Guillermo Narvarte

Club La Unión
- Position: Head coach
- League: Liga Nacional de Básquetbol

Personal information
- Born: 29 April 1965 (age 60) Mar de Plata, Argentina
- Coaching career: 1995–present

Career history

Coaching
- 1995–1996: Independiente de Neuquén
- 1998–2004: Club Sportivo Ben Hur
- 2004–2006: Club Atlético Peñarol (Mar del Plata)
- 2006: Deportes Castro
- 2007: Universidad de Concepción
- 2008: Trotamundos de Carabobo
- 2008–2009: Club Biguá de Villa Biarritz
- 2009: Trotamundos de Carabobo
- 2010: Toros de Aragua
- 2010–2011: Ciclista Olímpico
- 2011–2012: Club San Martín de Corrientes
- 2012–2015: Piratas de La Guaira
- 2015–2016: Club La Unión
- 2017–2018: Deportes Castro
- 2018–2020: Boca Juniors
- 2020–2021: Club Atlético Goes
- 2023: Trotamundos de Carabobo
- 2023: Abejas de León
- 2024: Halcones de Ciudad Obregón
- 2024–2025: Dorados de Chihuahua
- 2025: Peñarol
- 2026–present: Club La Unión

= Guillermo Narvarte =

Argentine basketball coach

Guillermo Narvarte (born 29 April 1965) is an Argentine professional basketball coach.
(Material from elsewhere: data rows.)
(* ===== verification/Backfill.v ===== *)
(** * Backfilled and live verdicts (packages/worker-core/src/verification/stores.ts,
    backfill.ts, liveVerifier.ts)

    A run reads an export ledger by ledger, groups the events into aligned windows,
    and writes a verdict for each subject of a window and then a checkpoint.  What
    it writes is a list of effects, one for each await: a crash leaves a prefix of
    them done.  Ledgers and window sizes are integers; a window is the pair that
    the code prints into its key and reads back. *)

From Stdlib Require Import Sorted.
From S2P Require Import Prelude.
From S2P Require Import JsMap.
From S2P Require Import Decimal.
From S2P Require Import CanonicalJson.
From S2P Require Import ComputationTrigger.
From S2P Require Import Exports.
From S2P Require Import Evidence.

(** ** stores.ts *)

Definition verdictKey (subj : string) (windowStart windowEnd : Z) : string :=
  subj +:+ "|" +:+ pretty windowStart +:+ "-" +:+ pretty windowEnd.

Definition key_of (v : Verdict) : string :=
  verdictKey (v_subject v) (startLedger (v_window v)) (endLedger (v_window v)).

(** InMemoryVerdictSink *)
Notation VerdictSink := (jsmap string Verdict).

Definition upsert (v : Verdict) (s : VerdictSink) : VerdictSink := mset (key_of v) v s.
Definition sink_get (subj : string) (windowStart windowEnd : Z) (s : VerdictSink) : option Verdict :=
  mget (verdictKey subj windowStart windowEnd) s.
Definition sink_all (s : VerdictSink) : list Verdict := mvals s.

Record BackfillCheckpoint := { lastProcessedLedger : Z; updatedAt : string }.

(** InMemoryCheckpointStore: [save] overwrites. *)
Notation CheckpointStore := (option BackfillCheckpoint).

(** ** Windows and buckets *)

Definition windowStartFor (led windowSize : Z) : Z := (led / windowSize * windowSize)%Z.

Notation bucket := (jsmap string (list VerificationEvent)).
Notation bucket_map := (jsmap (Z * Z) bucket).

(** The bucket of an event gets it at its end. *)
Definition bucket_event (size : Z) (bs : bucket_map) (ev : VerificationEvent) : bucket_map :=
  let ws := windowStartFor (ledger ev) size in
  let key := (ws, ws + size)%Z in
  let bySubject := default [] (mget key bs) in
  let arr := default [] (mget (subject ev) bySubject) in
  mset key (mset (subject ev) (arr ++ [ev]) bySubject) bs.

(** ** backfill.ts *)

Record BackfillOptions := {
  range : LedgerRange;
  windowSize : option Z;
  subjects : option (list string);
  onVerdict : bool;              (** whether the callback is given *)
}.

Record BackfillResult := {
  ledgersRead : Z;
  windowsEmitted : Z;
  verdictsWritten : Z;
  resumed : bool;
}.

(** What a run does to the world, in order. *)
Inductive effect :=
  | Upsert (v : Verdict)
  | Told (v : Verdict)
  | Save (c : BackfillCheckpoint).

Inductive BackfillError :=
  | Reading (e : ExportError)
  | Scoring (e : EvidenceError).

(** The variables of [run], with what it has done. *)
Record RunState := {
  buckets : bucket_map;
  r_ledgersRead : Z;
  r_windowsEmitted : Z;
  r_verdictsWritten : Z;
  highestLedger : Z;
  done_effects : list effect;
}.

Definition effective_size (o : BackfillOptions) : Z := default 1000%Z (windowSize o).

Definition effective_range (o : BackfillOptions) (prior : CheckpointStore) : LedgerRange := {|
  Exports.startLedger :=
    Z.max (match prior with
           | Some c => windowStartFor (lastProcessedLedger c + 1) (effective_size o)
           | None => Exports.startLedger (range o)
           end) (Exports.startLedger (range o));
  Exports.endLedger := Exports.endLedger (range o);
|}.

Definition chosen (o : BackfillOptions) (subj : string) : bool :=
  match subjects o with Some l => bool_decide (subj ∈ l) | None => true end.

Section run.
Context (localeCompare : string → string → Z) (sha256 : string → string).
(** The clock, by what the run has done so far. *)
Context (clock : list effect → string).
Context (o : BackfillOptions).
Notation size := (effective_size o).
Notation run_step := (method RunState BackfillError unit).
He is currenrly the head coach of Argentine team Club La Unión in the Liga Nacional de Básquetbol.

==Coaching career==
Narvarte started his coaching career in Argentina with Independiente de Neuquén. He was the assistant coach of the Argentine National Team which won the bronze medal in the 2008 Beijing Olympics. In 2012 he joined Piratas de La Guaira. On 2018, he signed with Boca Juniors. On 2020, he joined Club Atlético Goes.
In 2023, Narvarte signed with Halcones de Ciudad Obregón and with the Abejas de León. The next season he signed with Dorados de Chihuahua. In March 2025 Narvarte was hired by Peñarol of Montevideo.